250095 Public health implications when heart valves, hip replacements and other medical devices are not tested in clinical trials

Tuesday, November 1, 2011: 10:30 AM

Diana M. Zuckerman, PhD , National Research Center for Women & Families, Washington, DC
The Food and Drug Administration (FDA) requires companies making new prescription drugs to submit clinical trials to support an application for approval, but there is no similar requirement for more than 90% of medical devices. As a result, most medical devices that are sold in the U.S. are not proven safe in clinical trials, and no scientific clinical data are available to patients or physicians on effectiveness or safety. By law, clinical trials are required for FDA approval of high-risk medical devices, such as heart valves, defibrillators, HIV tests, and other devices that can sustain, save, or harm a life. However, the FDA has been criticized for not always following the law. Using the FDA's own data, we analyzed the devices that were subject to “high-risk recalls” from 2005 through 2009. We found that the FDA recalls of devices that were considered potentially fatal or seriously harmful were usually of devices that had not undergone clinical trials prior to FDA approval, or afterwards. Only 20% of these “high-risk recalls” had undergone clinical trials prior to sale. When our findings were published online in the Archives of Internal Medicine in February 2011 and reported on national TV news programs and national newspapers, the response from medical device manufacturers and several key Members of Congress was immediate. They stated that clinical trials were not necessary for most medical devices, that the current FDA system for devices was too burdensome rather than too relaxed, and that the changes we proposed would cause job losses as medical device businesses closed. In my proposed presentation I will provide new data on the public health costs of defective medical devices that are later recalled, focusing on implanted medical devices. I will provide data on deaths and serious injuries that were reported to the FDA, the risks of undiagnosed diseases from inaccurate diagnostic tests, as well as medical costs to patients and the medical care system.

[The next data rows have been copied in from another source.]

(* ===== verification/Coordinator.v ===== *)
(** * The peer registry and the runtime coordinator

    Models the class [PeerRegistry] of [runtime/peer/lifecycle.cpp], the read-only
    views of [PeerRuntime] and [runtime/runtime_coordinator.cpp].  The coordinator
    holds a reference to the registry and nothing else, so its operations are those
    of the registry.  An operation that dispatches events can abort. *)

From S2P Require Import Prelude Endian Messages PacketQueue Platform Session Base64 InnerPacket Timers.
From S2P Require Import Crypto Device Data Identity Admission Handshake Peer PeerController.
From S2P Require Import Abort RuntimeEvents PeerRuntime.
Local Open Scope Z_scope.

(** ** Views of a peer ([outbound.cpp], [lifecycle.cpp], [udp_binding.cpp]) *)

Record SendSnapshot := mk_send_snapshot { ss_endpoint : endpoint; ss_socket : Z; ss_generation : Z }.
Definition SnapshotForSend (b : UdpBinding) : option SendSnapshot :=
  if ub_suspended b || negb (ub_has_endpoint b) || negb (Binding_IsOpen b) then None
  else Some (mk_send_snapshot (ub_endpoint b) (ub_socket b) (ub_generation b)).

Record PendingDatagramSnapshot := mk_datagram_snapshot {
  ps_bytes : bytes;
  ps_size : Z;
  ps_inner_packet_id : Z;
  ps_kind : PendingDatagramKind;
  ps_binding : SendSnapshot
}.
(** The bytes beyond the datagram's size are those of a fresh snapshot. *)
Definition Peer_SnapshotPendingDatagram (activation_generation datagram_generation : Z) (r : PeerRuntime)
    : option PendingDatagramSnapshot :=
  let d := m_pending_datagram r in
  if negb (IsCurrentActivation activation_generation r) || negb (IsPending d)
     || negb (pd_generation d =? datagram_generation) then None
  else
    binding ← SnapshotForSend (m_binding r);
    Some (mk_datagram_snapshot
            (write_at (zeros MaxEncryptedDatagramSize) 0 (take (Z.to_nat (pd_size d)) (pd_bytes d)))
            (pd_size d) (pd_inner_packet_id d) (pd_kind d) binding).

Definition Peer_HasPendingDatagram (activation_generation datagram_generation : Z) (r : PeerRuntime) : bool :=
  IsCurrentActivation activation_generation r && IsPending (m_pending_datagram r)
  && (pd_generation (m_pending_datagram r) =? datagram_generation).

(** The viewed packet. *)
Definition Peer_ViewDecryptedPacket (activation_generation packet_generation : Z) (r : PeerRuntime)
    : option bytes :=
  let d := m_decrypted_packet r in
  if negb (IsCurrentActivation activation_generation r) || (packet_generation =? 0)
     || negb (dp_generation d =? packet_generation) || (dp_size d =? 0)%nat then None
  else Some (take (dp_size d) (dp_bytes d)).

Record PeerProtocolSnapshot := mk_protocol_snapshot {
  px_current_keypair_index : Z;
  px_previous_keypair_index : Z;
  px_instantiated : bool;
  px_current_keypair_valid : bool;
  px_next_keypair_valid : bool;
  px_previous_keypair_valid : bool
}.
(** [peer != nullptr ? f(peer) : otherwise] *)
Definition from_peer {A} (r : PeerRuntime) (f : wg_peer -> A) (otherwise : A) : A :=
  match ProtocolPeer r with Some peer => f peer | None => otherwise end.
Definition ProtocolSnapshot (r : PeerRuntime) : PeerProtocolSnapshot :=
  mk_protocol_snapshot
    (from_peer r (fun p => kp_local_index (pr_current_keypair p)) 0)
    (from_peer r (fun p => kp_local_index (pr_previous_keypair p)) 0)
    (po_instantiated (m_protocol r))
    (from_peer r (fun p => keypair_IsValid (pr_current_keypair p)) false)
    (from_peer r (fun p => keypair_IsValid (pr_next_keypair p)) false)
    (from_peer r (fun p => keypair_IsValid (pr_previous_keypair p)) false).

(** The clock is read only when there is a peer. *)
Definition CanSendTransportNow (r : PeerRuntime) (w : World) : bool * World :=
  match ProtocolPeer r with
  | None => (false, w)
  | Some peer =>
      let '(now, w) := GetMonotonicTime w in
      (keypair_CanSendAt now (pr_current_keypair peer), w)
  end.

Definition IsTimerCurrent (token : TimerToken) (owner : TimerOwner) (r : PeerRuntime) : bool :=
  Coordinator_IsCurrent token owner (m_controller r).
Definition CurrentTimerOwner (hook : TimerHook) (r : PeerRuntime) : TimerOwner :=
  mk_owner (m_peer_index r) (lc_activation_generation (m_lifecycle r))
    (match ProtocolPeer r with
     | Some peer => if bool_decide (hook = TimerHook_RetransmitHandshake)
                    then rt_sequence_count (pr_handshake_retry peer) else 0
     | None => 0
     end).

(** [ClearStagedInnerPackets] with the number it returns. *)
Definition Peer_ClearStagedInnerPackets (r : PeerRuntime) : nat * PeerRuntime :=
  match ProtocolPeer r with
  | None => (0%nat, r)
  | Some peer =>
      let '(cleared, peer) := wg_peer_clear_staged_outbound_packets QueueDisposition_Cleared peer in
      (cleared, r <| m_protocol ::= fun p => p <| po_device ::= fun d => d <| dv_peer := peer |> |> |>)
  end.

(** ** The registry *)

Definition PeerSlots : nat := 8.

Record PeerRegistry := mk_registry {
  m_peers : list PeerRuntime;
  m_count : Z;
  m_active_peer_index : Z;
  m_auto_start_peer_index : Z
}.
#[export] Instance eta_registry : Eta PeerRegistry := fun r =>
  mk_registry (m_peers r) (m_count r) (m_active_peer_index r) (m_auto_start_peer_index r).
Definition registry_init : PeerRegistry := mk_registry (replicate PeerSlots runtime_init) 0 (-1) (-1).

(** [static_cast<std::int32_t>] *)
Definition i32 (x : Z) : Z := (x + 2 ^ 31) mod 2 ^ 32 - 2 ^ 31.

Definition IsValidPeerSelection (peer_index peer_count : Z) : bool :=
  (-1 <=? peer_index) && (peer_index <? i32 peer_count).
Definition IsValidSelection (peer_index : Z) (g : PeerRegistry) : bool :=
  IsValidPeerSelection peer_index (m_count g).

Definition PeerAt (peer_index : Z) (g : PeerRegistry) : option PeerRuntime :=
  if peer_index <? m_count g then m_peers g !! Z.to_nat peer_index else None.

Definition SetActivePeerIndex (peer_index : Z) (g : PeerRegistry) : bool * PeerRegistry :=
  if negb (IsValidSelection peer_index g) then (false, g)
  else (true, g <| m_active_peer_index := peer_index |>).
Definition SetAutoStartPeerIndex (peer_index : Z) (g : PeerRegistry) : bool * PeerRegistry :=
  if negb (IsValidSelection peer_index g) then (false, g)
  else (true, g <| m_auto_start_peer_index := peer_index |>).

Definition HasRuntimeErrors (g : PeerRegistry) : bool :=
  existsb (in_state PeerRuntimeState_Error) (take (Z.to_nat (m_count g)) (m_peers g)).

Definition Registry_ClearStagedInnerPackets (peer_index : Z) (g : PeerRegistry) : nat * PeerRegistry :=
  match PeerAt peer_index g with
  | None => (0%nat, g)
  | Some r =>
      let '(cleared, r) := Peer_ClearStagedInnerPackets r in
      (cleared, g <| m_peers ::= <[Z.to_nat peer_index := r]> |>)
  end.
(** The loop over the first [count] peers. *)
Fixpoint clear_staged_loop (count : nat) (peers : list PeerRuntime) : nat * list PeerRuntime :=
  match count, peers with
  | S count, r :: peers =>
      let '(cleared, r) := Peer_ClearStagedInnerPackets r in
      let '(rest, peers) := clear_staged_loop count peers in
      ((cleared + rest)%nat, r :: peers)
  | _, _ => (0%nat, peers)
  end.
Definition ClearAllStagedInnerPackets (g : PeerRegistry) : nat * PeerRegistry :=
  let '(cleared, peers) := clear_staged_loop (Z.to_nat (m_count g)) (m_peers g) in
  (cleared, g <| m_peers := peers |>).

(** The sockets released by [ClearConfiguration] of each peer become effects of a
    single batch; [None] is the abort on a full batch. *)
Fixpoint clear_configuration_loop (count : nat) (now : Z) (peers : list PeerRuntime) (effects : EffectBatch)
    : option (list PeerRuntime * EffectBatch) :=
  match count, peers with
  | S count, r :: peers =>
      let '(socket, r) := ClearConfiguration now r in
      effects ← (if socket =? InvalidSocket then Some effects
                 else TryAdd (Effect_CloseUdpSocket 0 socket) effects);
      '(peers, effects) ← clear_configuration_loop count now peers effects;
      Some (r :: peers, effects)
  | _, _ => Some (peers, effects)
  end.
Definition Registry_ClearConfiguration (now : Z) (g : PeerRegistry) : option (EffectBatch * PeerRegistry) :=
  '(peers, effects) ← clear_configuration_loop (Z.to_nat (m_count g)) now (m_peers g) [];
  Some (effects, mk_registry peers 0 (-1) (-1)).

Fixpoint configure_loop (index : Z) (entries : list (PeerConfigEntry * PeerConfigDerivedInfo)) (now : Z)
    (peers : list PeerRuntime) : option (list PeerRuntime) :=
  match entries, peers with
  | (config, derived) :: entries, r :: peers =>
      r ← Configure index config derived now r;
      peers ← configure_loop (index + 1) entries now peers;
      Some (r :: peers)
  | _, _ => Some peers
  end.
Definition Registry_Configure (configured : list PeerConfigEntry) (derived : list PeerConfigDerivedInfo)
    (auto_start_peer_index now : Z) (g : PeerRegistry) : option (bool * PeerRegistry) :=
  if (length (m_peers g) <? length configured)%nat || negb (length derived =? length configured)%nat
     || negb (IsValidPeerSelection auto_start_peer_index (u32 (Z.of_nat (length configured)))) then Some (false, g)
  else
    '(cleanup_effects, g) ← Registry_ClearConfiguration now g;
    if negb (length cleanup_effects =? 0)%nat then None
    else
      peers ← configure_loop 0 (zip configured derived) now (m_peers g);
      Some (true, mk_registry peers (u32 (Z.of_nat (length configured))) (m_active_peer_index g)
                    auto_start_peer_index).

Section Coordinator.
Context {P : Primitives}.

(** The effects, the registry and the services; [None] is an abort. *)
Definition Dispatch (event : PeerEvent) (g : PeerRegistry) (w : World)
    : option (EffectBatch * PeerRegistry * World) :=
  let index := pi_peer_index (GetPeerIdentity event) in
  match PeerAt index g with
  | None => Some ([], g, w)
  | Some r =>
      '(effects, r, w) ← Handle event r w;
      Some (effects, g <| m_peers ::= <[Z.to_nat index := r]> |>, w)
  end.

(** ** Identity checks of the coordinator *)

Definition IsActiveIdentity (identity : PeerIdentity) (g : PeerRegistry) : bool :=
  match PeerAt (pi_peer_index identity) g with
  | Some r => (m_active_peer_index g =? i32 (pi_peer_index identity))
              && IsCurrentActivation (pi_activation_generation identity) r
  | None => false
  end.
Definition on_active_peer (identity : PeerIdentity) (check : PeerRuntime -> bool) (g : PeerRegistry) : bool :=
  IsActiveIdentity identity g
  && match PeerAt (pi_peer_index identity) g with Some r => check r | None => false end.
Definition IsActivePathIdentity (identity : PeerIdentity) (path_generation : Z) : PeerRegistry -> bool :=
  on_active_peer identity (IsCurrentPathRequest (pi_activation_generation identity) path_generation).
Definition IsActiveTransportIdentity (identity : PeerIdentity) : PeerRegistry -> bool :=
  on_active_peer identity IsInTransportState.
Definition IsActiveEstablishedIdentity (identity : PeerIdentity) : PeerRegistry -> bool :=
  on_active_peer identity (in_state PeerRuntimeState_Active).

(** ** Snapshots of the active peer *)

(** The index of the active peer as it is looked up, and the peer. *)
Definition active_peer (g : PeerRegistry) : option (Z * PeerRuntime) :=
  if m_active_peer_index g <? 0 then None
  else
    r ← PeerAt (m_active_peer_index g) g;
    Some (m_active_peer_index g, r).

Record ReceiveRuntimeSnapshot := mk_receive_snapshot {
  rs_peer : PeerIdentity;
  rs_socket : Z;
  rs_socket_generation : Z
}.
Definition SnapshotReceiveRuntime (g : PeerRegistry) : option ReceiveRuntimeSnapshot :=
  '(index, r) ← active_peer g;
  if negb (IsInTransportState r) || negb (Binding_IsOpen (m_binding r)) then None
  else Some (mk_receive_snapshot (mk_peer_identity index (lc_activation_generation (m_lifecycle r)))
               (ub_socket (m_binding r)) (ub_generation (m_binding r))).

Record DebugPeerSnapshot := mk_debug_snapshot { db_peer : PeerIdentity; db_source_address : bytes }.
Definition SnapshotDebugPeer (g : PeerRegistry) (w : World) : option DebugPeerSnapshot * World :=
  match active_peer g with
  | None => (None, w)
  | Some (index, r) =>
      if negb (in_state PeerRuntimeState_Active r) || negb (Binding_IsOpen (m_binding r)) then (None, w)
      else
        let '(can_send, w) := CanSendTransportNow r w in
        if negb can_send then (None, w)
        else (Some (mk_debug_snapshot (mk_peer_identity index (lc_activation_generation (m_lifecycle r)))
                      (cf_address (m_config r))), w)
  end.

Record PeerPacketStateSnapshot := mk_packet_state {
  px_identity : PeerIdentity;
  px_state : PeerRuntimeState;
  px_staged_packet_count : nat;
  px_protocol_instantiated : bool;
  px_can_stage_packet : bool
}.
Definition SnapshotPacketState (g : PeerRegistry) : option PeerPacketStateSnapshot :=
  '(index, r) ← active_peer g;
  Some (mk_packet_state (mk_peer_identity index (lc_activation_generation (m_lifecycle r)))
          (lc_state (m_lifecycle r)) (StagedInnerPacketCount r) (po_instantiated (m_protocol r))
          (CanStageInnerPackets 1 r)).

Definition SnapshotPendingDatagram (identity : PeerIdentity) (datagram_generation : Z) (g : PeerRegistry)
    : option PendingDatagramSnapshot :=
  if negb (IsActiveIdentity identity g) then None
  else
    r ← PeerAt (pi_peer_index identity) g;
    Peer_SnapshotPendingDatagram (pi_activation_generation identity) datagram_generation r.
Definition HasPendingDatagram (identity : PeerIdentity) (datagram_generation : Z) : PeerRegistry -> bool :=
  on_active_peer identity (Peer_HasPendingDatagram (pi_activation_generation identity) datagram_generation).
Definition ViewDecryptedPacket (identity : PeerIdentity) (packet_generation : Z) (g : PeerRegistry)
    : option bytes :=
  if negb (IsActiveIdentity identity g) then None
  else
    r ← PeerAt (pi_peer_index identity) g;
    Peer_ViewDecryptedPacket (pi_activation_generation identity) packet_generation r.
Definition IsCurrentTimerEffect (effect : ArmProtocolTimerEffect) : PeerRegistry -> bool :=
  on_active_peer (at_peer effect)
    (fun r => IsTimerCurrent (at_token effect) (CurrentTimerOwner (at_hook effect) r) r).
End Coordinator.

(** ** Lookup after an update of one peer *)

Lemma PeerAt_update g i j r : 0 <= i -> 0 <= j -> is_Some (PeerAt i g) ->
  PeerAt j (g <| m_peers ::= <[Z.to_nat i := r]> |>) = if decide (i = j) then Some r else PeerAt j g.
Proof.
  unfold PeerAt. intros Hi Hj Hsome. cbn. destruct (Z.ltb_spec i (m_count g)); [|by destruct Hsome].
  apply lookup_lt_is_Some in Hsome. case_decide as E.
  - subst j. rewrite (proj2 (Z.ltb_lt _ _)) by done. by apply list_lookup_insert_eq.
  - destruct (j <? m_count g); [|done]. rewrite list_lookup_insert_ne by lia. done.
Qed.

I will also discuss whether the FDA is appropriately classifying devices and recalls as “high risk;” for example, glucose test strips were classified as moderate risk by the FDA, but when they were found to be inaccurate, they were recalled as high risk.

Learning Areas:
Advocacy for health and health education
Clinical medicine applied in public health
Ethics, professional and legal requirements
Public health or related laws, regulations, standards, or guidelines
Public health or related public policy
Public health or related research

Learning Objectives:
1. Compare FDA standards of safety and effectiveness for prescription drugs and medical devices. 2. Identify implications for patients’ health and healthcare costs of the lack of clinical trials and other weak criteria for FDA approval for many heart valves, joint implants, glucose test strips, and other diagnostic and implanted medical devices. 3. Identify public health implications of standards of safety and efficacy of high-risk medical devices, including potentially life-saving or life-threatening devices.

Keywords: Quality of Care, FDA

Presenting author's disclosure statement:

Qualified on the content I am responsible for because: I am the lead investigator on this research.
Any relevant financial relationships? No

I agree to comply with the American Public Health Association Conflict of Interest and Commercial Support Guidelines, and to disclose to the participants any off-label or experimental uses of a commercial product or service discussed in my presentation.